FERNSEHEN

Medien | Julia Ortner | aus FALTER 18/06 vom 03.05.2006

Unschöne Typen, die keine haben will, und sozial derangierte Heinis dürfen einmal im Leben gleichzeitig zwei Frauen anbraten: "Bauer sucht Frau" (ATVplus, Mi 20.15 Uhr) sieht der Städter gerne. Auch bei der zweiten Staffel des Sozialpornos im ländlichen Milieu kann man sich über dummdreiste Bauernschädel empören/amüsieren, die ihre zwei Kandatinnen abwechselnd straflos abtatschen oder notgeil anquatschen und das "flirten" nennen.
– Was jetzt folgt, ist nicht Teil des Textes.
(** The bytes forwarded so far hold the events [gs]; a terminal event waits only for a line
    feed, and the scanner then knows how long the last event was. *)
Definition tracks (W : bytes) (gs : list (list bytes)) (b : sseEventObservationBuffer) : Prop :=
  (exists skip, leads skip (bs_optionalLineFeed (ob_scanner b)) (ob_pending b) /\ forall fut, eventsOf false (W ++ fut) = gs ++ eventsOf skip fut)
  /\ (ob_pendingTerminal b = true -> bs_optionalLineFeed (ob_scanner b) = true)
  /\ (bs_optionalLineFeed (ob_scanner b) = true ->
       exists w0 ev, W = w0 ++ ev /\ bs_previousInputBytes (ob_scanner b) = Z.of_nat (length ev)
         /\ bs_previousOutputBytes (ob_scanner b) = Z.of_nat (length ev) /\ length gs = S (length (eventsOf false w0))).

Lemma eventsOf_nil skip : eventsOf skip [] = [].
Proof. done. Qed.

Lemma tracks_prefix W gs b : tracks W gs b -> eventsOf false W = gs.
Proof. intros [(skip & _ & H) _]. specialize (H []). by rewrite eventsOf_nil, !app_nil_r in H. Qed.

Definition outcome (W : bytes) (t0 : bool) (st0 : St) (text : bytes) (limit : Z)
    (r : result (sseError E) (bytes * bool * sseEventObservationBuffer * St)) : Prop :=
  match r with
  | Ok (wire, terminal, b, st) =>
      wire ++ ob_pending b = text /\ Z.of_nat (length (ob_pending b)) <= limit /\ ob_maxEventBytes b = limit
      /\ scanned (ob_scanner b) (ob_pending b) /\ eventsOf (bs_optionalLineFeed (ob_scanner b)) (ob_pending b) = []
      /\ exists gs, tracks (W ++ wire) gs b /\ observeAll st0 gs = Ok (t0 || terminal || ob_pendingTerminal b, st)
  | Err EventTooLarge => oversized limit (W ++ text)
  | Err (ObserverFailed e) => forall fut, observeAll st0 (eventsOf false (W ++ text ++ fut)) = Err e
  | Err EventIncomplete => False
  end.

(** Where no line feed is awaited, a round searches an event. *)
Lemma pushLoop_find n b st wire terminal : bs_optionalLineFeed (ob_scanner b) = false -> ob_pendingTerminal b = false ->
  pushLoop (S n) b st wire terminal =
  match Find (ob_scanner b) (ob_pending b) with
  | (sc1, None) =>
      if ob_maxEventBytes b <? Z.of_nat (length (ob_pending b)) then Err EventTooLarge
      else Ok (wire, terminal, mkBuffer (ob_pending b) false (ob_maxEventBytes b) sc1, st)
  | (sc1, Some e) =>
      if ob_maxEventBytes b <? Z.of_nat e then Err EventTooLarge
      else match observeEvent st (take e (ob_pending b)) with
           | Err er => Err (ObserverFailed er)
           | Ok (t, st1) =>
               pushLoop n (mkBuffer (drop e (ob_pending b)) (t && bs_skipLineFeed sc1) (ob_maxEventBytes b) (AfterEvent sc1 (Z.of_nat e) (Z.of_nat e)))
                 st1 (wire ++ take e (ob_pending b)) (terminal || t && negb (t && bs_skipLineFeed sc1))
           end
  end.
Proof.
  intros Ho Hp. cbn [pushLoop]. unfold ConsumeOptionalLineFeed. rewrite Ho, Hp. cbn. rewrite orb_false_r.
  by destruct (Find (ob_scanner b) (ob_pending b)) as [sc1 [e|]].
Qed.

(** A byte other than the awaited line feed only ends the waiting. *)
Lemma pushLoop_other n c r pt limit sc st wire terminal : bs_optionalLineFeed sc = true -> Ascii.eqb c LF = false ->
  pushLoop (S n) (mkBuffer (c :: r) pt limit sc) st wire terminal
  = pushLoop (S n) (mkBuffer (c :: r) false limit (clearOptionalLineFeed sc)) st wire (terminal || pt).
Proof.
  intros Ho Hc. cbn [pushLoop]. unfold ConsumeOptionalLineFeed. cbn [ob_scanner ob_pending ob_pendingTerminal ob_maxEventBytes]. rewrite Ho, Hc. cbn.
  rewrite andb_true_r, orb_false_r. by destruct pt.
Qed.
Aber interessant, unter die Sozialfälle, die ohne Fernsehnachhilfe nie wen abkriegen würden, mischen sich jetzt mehr flotte Landeier, Marke Bauerndiscokönig. Wahrscheinlich besser für die Dramaturgie der Reality-Soap, wenn nicht nur stammelnde Einsiedler durch die Show stolpern. Die ist voll auf Peinlichkeit und Konfrontation geschnitten, alle Achtung für diesen Bauernporno. Und das Format erfüllt therapeutische Zwecke beim Stadtmenschen, der sich nach Idylle sehnt. Wir erleben einen rundum holzvertäfelten Albtraum, vollgestopft mit Kiefernmöbeln, ruralem Nippes, Schnapsflaschen, Muttis mit Gretlfrisuren, Kälbern und tristen Kaffs - da vergeht einem jede Landlust, aber echt.